Si un pirate tente de se connecter au site web à partir de votre propre ordinateur après avoir volé votre mot de passe Apple-ID - et qu'il est déjà connecté avec votre compte d'utilisateur sur l'ordinateur - cela ne l'arrêtera pas. Ils ont déjà accès aux données de confiance et connaissent votre mot de passe. Même si la notification n'avait pas été envoyée à cet appareil, mais seulement à vos autres appareils, cela n'aurait servi à rien : l'attaquant aurait pu générer lui-même le code à 6 chiffres sur l'ordinateur. L'avantage est que vous êtes averti sur vos autres appareils de confiance que quelqu'un essaie de se connecter.

En conclusion : Il ne s'agit pas d'un bogue - cela ne réduit pas la sécurité. C'est ainsi que les systèmes 2FA sont généralement conçus.

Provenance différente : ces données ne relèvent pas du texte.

(* ===== verification/Merkle.v ===== *)
(** * Merkle trees: [src/services/merkle/buildTree.ts] and
    [src/services/merkle/generateProof.ts].

    The flat tree builder, the proof generator and the guarded verifier.
    [hash] is SHA-256 in lowercase hexadecimal ([HexDigest]). *)

From S2P Require Import Prelude Numeric Hashing PairTree.
#[local] Open Scope nat_scope.

(** ** Data *)

Inductive position := PosLeft | PosRight.

#[export] Instance position_eq_dec : EqDecision position.
Proof. solve_decision. Defined.

Record proof_step := { step_sibling : string; step_position : position }.

(** The values the type guards receive as [unknown].  [None] for a field is
    a value that is not a string. *)
Inductive unknown_step :=
| NotAnObject
| StepObject (position_field sibling_field : option string).

Inductive unknown_proof :=
| NotAnArray
| ProofArray (steps : list unknown_step).

Inductive build_error := NoLeaves | TooManyLeaves | BadLeaf | BuildDiverged.

Inductive proof_error :=
| LeavesNotNonEmpty | IndexNotInteger | IndexOutOfRange | ProofDiverged.

Inductive config_error := BadMaxLeaves.

Definition MERKLE_PROOF_MAX_STEPS : nat := 256.

(** The environment guardrail; [number] is the [Number] conversion restricted
    to integer results. *)
Definition resolve_max_leaves (number : string → option Z) (raw : option string)
  : result config_error Z :=
  match raw with
  | None | Some EmptyString => Ok 1048576%Z
  | Some r =>
      match number r with
      | Some v => if (v <=? 0)%Z || (16777216 <? v)%Z then Err BadMaxLeaves else Ok v
      | None => Err BadMaxLeaves
      end
  end.

(** ** Guards on hexadecimal hashes *)

Definition stripHexPrefix (value : string) : string :=
  match value with
  | String "0" (String "x" r) | String "0" (String "X" r) => r
  | _ => value
  end.

Definition normalizeHashHex (value : option string) : option string :=
  match value with
  | None => None
  | Some v =>
      let stripped := stripHexPrefix v in
      if (String.length stripped =? 64) && string_forallb is_hex_char stripped
      then Some (to_lower stripped) else None
  end.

La question de savoir s'il s'agit d'un bogue est discutable. Il est évident qu'il s'agit d'un réduit la sécurité.

Supposons que je sois un méchant qui voit un appareil Apple dont le propriétaire a omis de se déconnecter ou de le verrouiller. Je décide de voir ce que je peux faire. La première chose que j'essaie de faire me donne l'image A (A.jpg). Oh, cool, le trousseau de clés du propriétaire remplira le mot de passe pour moi

L'authentification à deux facteurs sur le même appareil me demande d'approuver le fait que moi (le méchant) me connecte à l'appareil. C'est ça la sécurité ? (image B). C'est pratique pour le méchant, qui ne sait pas où se trouvent les autres appareils.

De nouveau, sur le même appareil, on me demande de saisir un code de vérification, ce que je peux facilement faire, car il est affiché pour moi sur le même appareil. (image C)

Avant qu'Apple n'introduise cette erreur de conception (oui, c'est mon opinion, fermement maintenue), j'ai désactivé la fonction 2FA parce que j'étais souvent bloqué hors de mon appareil lorsque l'autre appareil n'était pas disponible. Malheureusement, depuis, ils ont décidé (une autre erreur IMHO) que nous ne sommes plus autorisés à le désactiver.